(Data items)
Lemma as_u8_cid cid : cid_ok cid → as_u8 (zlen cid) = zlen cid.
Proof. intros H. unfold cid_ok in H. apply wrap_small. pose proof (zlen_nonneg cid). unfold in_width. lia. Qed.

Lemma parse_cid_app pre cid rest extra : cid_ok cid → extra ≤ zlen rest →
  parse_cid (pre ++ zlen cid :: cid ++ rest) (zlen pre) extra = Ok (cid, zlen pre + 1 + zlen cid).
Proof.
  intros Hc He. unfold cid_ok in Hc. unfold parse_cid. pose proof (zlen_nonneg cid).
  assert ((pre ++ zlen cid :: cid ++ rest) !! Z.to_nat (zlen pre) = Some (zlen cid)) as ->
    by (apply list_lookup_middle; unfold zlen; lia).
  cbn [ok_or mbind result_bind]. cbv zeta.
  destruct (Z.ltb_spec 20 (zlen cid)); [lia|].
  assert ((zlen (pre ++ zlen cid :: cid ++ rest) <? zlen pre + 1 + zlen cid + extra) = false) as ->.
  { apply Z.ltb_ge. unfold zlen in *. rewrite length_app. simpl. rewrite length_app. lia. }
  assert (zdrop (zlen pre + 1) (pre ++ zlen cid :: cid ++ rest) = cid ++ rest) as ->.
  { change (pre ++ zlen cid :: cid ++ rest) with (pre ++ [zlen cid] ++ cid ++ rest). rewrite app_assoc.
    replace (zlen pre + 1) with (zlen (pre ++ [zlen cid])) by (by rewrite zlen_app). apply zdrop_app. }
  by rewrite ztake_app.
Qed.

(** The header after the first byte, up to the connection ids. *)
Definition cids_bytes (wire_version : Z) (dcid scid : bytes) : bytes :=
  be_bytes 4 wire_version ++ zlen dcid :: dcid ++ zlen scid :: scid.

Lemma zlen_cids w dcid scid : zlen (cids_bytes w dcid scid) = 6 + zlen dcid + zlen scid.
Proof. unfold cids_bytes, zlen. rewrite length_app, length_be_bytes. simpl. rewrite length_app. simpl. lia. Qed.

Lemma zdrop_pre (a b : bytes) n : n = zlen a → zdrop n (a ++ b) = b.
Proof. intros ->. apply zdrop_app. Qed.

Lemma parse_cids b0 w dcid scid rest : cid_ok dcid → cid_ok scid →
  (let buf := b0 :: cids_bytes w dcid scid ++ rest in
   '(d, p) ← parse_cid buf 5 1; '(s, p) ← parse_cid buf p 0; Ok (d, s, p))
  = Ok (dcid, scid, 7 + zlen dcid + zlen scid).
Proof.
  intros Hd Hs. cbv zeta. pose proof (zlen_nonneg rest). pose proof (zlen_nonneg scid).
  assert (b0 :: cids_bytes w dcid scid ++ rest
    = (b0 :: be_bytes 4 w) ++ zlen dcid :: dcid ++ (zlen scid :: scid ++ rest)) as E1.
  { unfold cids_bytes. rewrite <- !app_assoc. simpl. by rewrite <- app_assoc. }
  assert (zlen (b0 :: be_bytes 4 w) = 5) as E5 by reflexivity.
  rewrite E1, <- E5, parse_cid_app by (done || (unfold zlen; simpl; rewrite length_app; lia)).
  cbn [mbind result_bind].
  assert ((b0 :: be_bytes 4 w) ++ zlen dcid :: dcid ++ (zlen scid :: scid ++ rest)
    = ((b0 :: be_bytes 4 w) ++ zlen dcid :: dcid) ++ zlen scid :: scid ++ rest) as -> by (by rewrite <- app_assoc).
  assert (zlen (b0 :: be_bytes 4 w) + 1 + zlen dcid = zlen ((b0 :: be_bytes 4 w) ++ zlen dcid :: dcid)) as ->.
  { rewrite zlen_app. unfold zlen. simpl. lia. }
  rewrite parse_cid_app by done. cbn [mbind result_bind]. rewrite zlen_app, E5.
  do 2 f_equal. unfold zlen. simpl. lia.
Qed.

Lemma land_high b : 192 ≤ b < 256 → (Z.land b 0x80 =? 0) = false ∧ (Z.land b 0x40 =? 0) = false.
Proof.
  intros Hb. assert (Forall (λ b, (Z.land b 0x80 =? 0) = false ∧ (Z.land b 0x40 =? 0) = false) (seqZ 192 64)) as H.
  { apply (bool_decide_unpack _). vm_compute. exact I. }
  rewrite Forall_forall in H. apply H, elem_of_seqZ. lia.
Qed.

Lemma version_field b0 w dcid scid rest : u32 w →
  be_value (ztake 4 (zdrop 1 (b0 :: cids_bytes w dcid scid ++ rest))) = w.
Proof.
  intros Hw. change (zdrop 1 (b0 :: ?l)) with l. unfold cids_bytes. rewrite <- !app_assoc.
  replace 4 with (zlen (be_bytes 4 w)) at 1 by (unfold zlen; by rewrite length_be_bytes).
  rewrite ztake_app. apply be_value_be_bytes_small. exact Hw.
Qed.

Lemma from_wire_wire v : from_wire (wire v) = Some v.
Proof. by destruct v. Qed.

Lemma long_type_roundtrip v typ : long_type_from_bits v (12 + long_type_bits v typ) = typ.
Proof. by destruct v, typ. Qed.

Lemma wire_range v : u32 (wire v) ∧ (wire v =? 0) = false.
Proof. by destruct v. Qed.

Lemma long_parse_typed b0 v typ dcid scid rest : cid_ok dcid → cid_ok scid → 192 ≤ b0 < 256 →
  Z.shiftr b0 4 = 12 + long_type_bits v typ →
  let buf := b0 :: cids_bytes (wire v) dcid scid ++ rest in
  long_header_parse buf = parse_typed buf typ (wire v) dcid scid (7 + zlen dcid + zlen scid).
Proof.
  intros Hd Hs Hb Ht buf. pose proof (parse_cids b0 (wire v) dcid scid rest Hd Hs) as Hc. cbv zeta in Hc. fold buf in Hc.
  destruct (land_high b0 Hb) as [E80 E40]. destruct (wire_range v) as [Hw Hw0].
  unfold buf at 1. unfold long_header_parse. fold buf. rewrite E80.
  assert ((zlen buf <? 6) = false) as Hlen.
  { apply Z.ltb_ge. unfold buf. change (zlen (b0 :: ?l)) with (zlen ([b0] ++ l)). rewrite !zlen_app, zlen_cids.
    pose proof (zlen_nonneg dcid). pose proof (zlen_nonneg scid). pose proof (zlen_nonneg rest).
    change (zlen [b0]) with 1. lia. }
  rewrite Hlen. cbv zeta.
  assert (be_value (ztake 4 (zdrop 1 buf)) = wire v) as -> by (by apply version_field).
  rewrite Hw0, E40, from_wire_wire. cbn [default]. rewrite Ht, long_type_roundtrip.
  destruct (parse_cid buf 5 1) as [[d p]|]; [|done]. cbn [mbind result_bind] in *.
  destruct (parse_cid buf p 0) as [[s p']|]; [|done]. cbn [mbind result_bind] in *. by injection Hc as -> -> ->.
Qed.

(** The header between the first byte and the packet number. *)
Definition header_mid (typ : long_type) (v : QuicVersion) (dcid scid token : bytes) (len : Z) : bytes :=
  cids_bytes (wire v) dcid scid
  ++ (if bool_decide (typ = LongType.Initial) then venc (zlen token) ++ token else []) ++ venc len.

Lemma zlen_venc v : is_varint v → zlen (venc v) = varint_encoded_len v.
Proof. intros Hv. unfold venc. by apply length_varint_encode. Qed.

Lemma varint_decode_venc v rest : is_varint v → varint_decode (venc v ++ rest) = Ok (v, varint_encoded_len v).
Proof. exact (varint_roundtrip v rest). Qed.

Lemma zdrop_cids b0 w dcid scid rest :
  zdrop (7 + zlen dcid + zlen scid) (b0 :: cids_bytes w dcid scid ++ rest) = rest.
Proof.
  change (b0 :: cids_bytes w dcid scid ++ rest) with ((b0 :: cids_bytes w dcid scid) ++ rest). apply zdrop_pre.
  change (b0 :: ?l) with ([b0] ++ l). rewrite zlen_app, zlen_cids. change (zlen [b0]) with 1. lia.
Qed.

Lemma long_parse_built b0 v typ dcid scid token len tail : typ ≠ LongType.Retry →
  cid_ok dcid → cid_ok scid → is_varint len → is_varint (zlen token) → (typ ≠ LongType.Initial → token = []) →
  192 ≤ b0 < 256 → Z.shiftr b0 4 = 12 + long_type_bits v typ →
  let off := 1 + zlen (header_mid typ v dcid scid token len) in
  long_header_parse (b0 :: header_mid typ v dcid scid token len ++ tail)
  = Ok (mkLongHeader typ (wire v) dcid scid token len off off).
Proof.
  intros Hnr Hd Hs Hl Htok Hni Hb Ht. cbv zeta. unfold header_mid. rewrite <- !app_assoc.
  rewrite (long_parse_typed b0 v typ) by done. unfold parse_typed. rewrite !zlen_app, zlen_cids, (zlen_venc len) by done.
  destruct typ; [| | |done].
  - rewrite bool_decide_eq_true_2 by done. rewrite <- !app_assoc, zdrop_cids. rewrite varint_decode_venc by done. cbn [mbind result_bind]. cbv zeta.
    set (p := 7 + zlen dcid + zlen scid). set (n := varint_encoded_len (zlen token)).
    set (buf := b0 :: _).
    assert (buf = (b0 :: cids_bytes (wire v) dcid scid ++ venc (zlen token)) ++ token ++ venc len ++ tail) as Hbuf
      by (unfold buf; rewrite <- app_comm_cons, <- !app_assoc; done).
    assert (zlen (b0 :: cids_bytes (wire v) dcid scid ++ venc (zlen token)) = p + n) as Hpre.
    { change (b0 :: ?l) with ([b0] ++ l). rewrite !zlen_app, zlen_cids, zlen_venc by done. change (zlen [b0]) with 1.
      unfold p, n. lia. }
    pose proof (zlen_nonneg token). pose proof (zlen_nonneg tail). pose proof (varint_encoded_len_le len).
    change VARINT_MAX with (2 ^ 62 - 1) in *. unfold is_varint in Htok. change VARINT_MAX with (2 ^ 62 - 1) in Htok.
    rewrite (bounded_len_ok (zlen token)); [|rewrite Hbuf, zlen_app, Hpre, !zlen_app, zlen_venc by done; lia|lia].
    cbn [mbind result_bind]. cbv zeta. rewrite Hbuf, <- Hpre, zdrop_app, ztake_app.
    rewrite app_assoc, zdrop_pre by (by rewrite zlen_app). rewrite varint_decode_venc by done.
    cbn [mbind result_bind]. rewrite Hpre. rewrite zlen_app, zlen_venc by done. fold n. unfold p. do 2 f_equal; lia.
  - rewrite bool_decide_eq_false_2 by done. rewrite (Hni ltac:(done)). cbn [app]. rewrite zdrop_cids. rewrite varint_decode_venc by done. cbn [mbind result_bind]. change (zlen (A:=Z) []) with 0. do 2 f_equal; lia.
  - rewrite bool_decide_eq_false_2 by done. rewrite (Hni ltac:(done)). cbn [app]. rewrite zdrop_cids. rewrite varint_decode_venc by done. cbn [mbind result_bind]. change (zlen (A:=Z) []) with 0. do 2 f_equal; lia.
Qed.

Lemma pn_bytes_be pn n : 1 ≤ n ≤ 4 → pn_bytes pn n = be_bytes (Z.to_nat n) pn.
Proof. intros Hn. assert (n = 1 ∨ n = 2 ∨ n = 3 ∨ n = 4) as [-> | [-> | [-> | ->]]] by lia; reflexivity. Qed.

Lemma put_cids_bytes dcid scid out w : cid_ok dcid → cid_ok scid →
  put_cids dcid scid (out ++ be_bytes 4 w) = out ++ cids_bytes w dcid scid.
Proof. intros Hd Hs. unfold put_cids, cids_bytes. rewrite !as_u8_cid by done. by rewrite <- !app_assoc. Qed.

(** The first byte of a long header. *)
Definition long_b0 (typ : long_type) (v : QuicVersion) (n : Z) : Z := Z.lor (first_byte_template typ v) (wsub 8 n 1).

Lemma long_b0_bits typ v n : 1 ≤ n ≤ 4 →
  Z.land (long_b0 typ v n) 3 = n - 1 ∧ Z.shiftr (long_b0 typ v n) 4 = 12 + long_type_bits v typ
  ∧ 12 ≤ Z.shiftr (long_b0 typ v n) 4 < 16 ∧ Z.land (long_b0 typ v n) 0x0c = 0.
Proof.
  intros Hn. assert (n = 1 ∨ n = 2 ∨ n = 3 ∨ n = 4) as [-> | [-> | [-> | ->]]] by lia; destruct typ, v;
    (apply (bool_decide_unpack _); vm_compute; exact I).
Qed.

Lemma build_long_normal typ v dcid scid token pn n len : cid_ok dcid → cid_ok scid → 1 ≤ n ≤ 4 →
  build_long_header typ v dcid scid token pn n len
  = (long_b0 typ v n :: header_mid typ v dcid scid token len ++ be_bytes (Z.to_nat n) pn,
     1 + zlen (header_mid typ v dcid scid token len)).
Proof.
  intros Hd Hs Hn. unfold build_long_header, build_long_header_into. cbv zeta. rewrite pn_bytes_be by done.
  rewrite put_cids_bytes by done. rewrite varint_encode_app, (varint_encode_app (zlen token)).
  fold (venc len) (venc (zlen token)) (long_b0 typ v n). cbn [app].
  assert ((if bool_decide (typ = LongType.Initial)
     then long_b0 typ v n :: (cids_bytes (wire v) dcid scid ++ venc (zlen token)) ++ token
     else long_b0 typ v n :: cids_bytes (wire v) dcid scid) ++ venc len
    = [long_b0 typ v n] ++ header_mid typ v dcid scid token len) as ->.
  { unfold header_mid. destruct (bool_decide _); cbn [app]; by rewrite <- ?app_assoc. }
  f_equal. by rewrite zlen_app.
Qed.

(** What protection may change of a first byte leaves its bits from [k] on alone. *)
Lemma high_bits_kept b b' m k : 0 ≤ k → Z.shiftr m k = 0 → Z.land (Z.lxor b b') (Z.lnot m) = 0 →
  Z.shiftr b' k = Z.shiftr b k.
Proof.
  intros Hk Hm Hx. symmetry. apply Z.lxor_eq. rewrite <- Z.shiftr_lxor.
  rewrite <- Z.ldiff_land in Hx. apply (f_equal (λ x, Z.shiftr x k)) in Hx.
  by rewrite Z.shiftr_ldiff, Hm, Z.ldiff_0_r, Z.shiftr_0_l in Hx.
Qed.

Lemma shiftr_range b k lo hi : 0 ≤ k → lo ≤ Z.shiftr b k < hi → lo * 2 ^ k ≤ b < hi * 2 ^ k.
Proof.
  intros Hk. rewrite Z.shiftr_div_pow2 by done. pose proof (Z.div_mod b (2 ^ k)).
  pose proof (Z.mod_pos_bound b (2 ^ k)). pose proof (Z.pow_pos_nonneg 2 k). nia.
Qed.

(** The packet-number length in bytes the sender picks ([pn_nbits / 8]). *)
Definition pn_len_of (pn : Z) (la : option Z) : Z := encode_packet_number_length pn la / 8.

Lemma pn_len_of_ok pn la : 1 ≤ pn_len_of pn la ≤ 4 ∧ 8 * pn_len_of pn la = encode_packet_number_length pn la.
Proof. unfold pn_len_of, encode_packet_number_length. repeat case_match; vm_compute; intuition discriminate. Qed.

◆ **Task brief**:
Your task is to restate, word for word, only those lines above that fall between the line holding "be_value (ztake 4 (zdrop 1 (b0" and the line holding "replace 4 with", inclusive.

◆ **Answer area**:
  be_value (ztake 4 (zdrop 1 (b0 :: cids_bytes w dcid scid ++ rest))) = w.
Proof.
  intros Hw. change (zdrop 1 (b0 :: ?l)) with l. unfold cids_bytes. rewrite <- !app_assoc.
  replace 4 with (zlen (be_bytes 4 w)) at 1 by (unfold zlen; by rewrite length_be_bytes).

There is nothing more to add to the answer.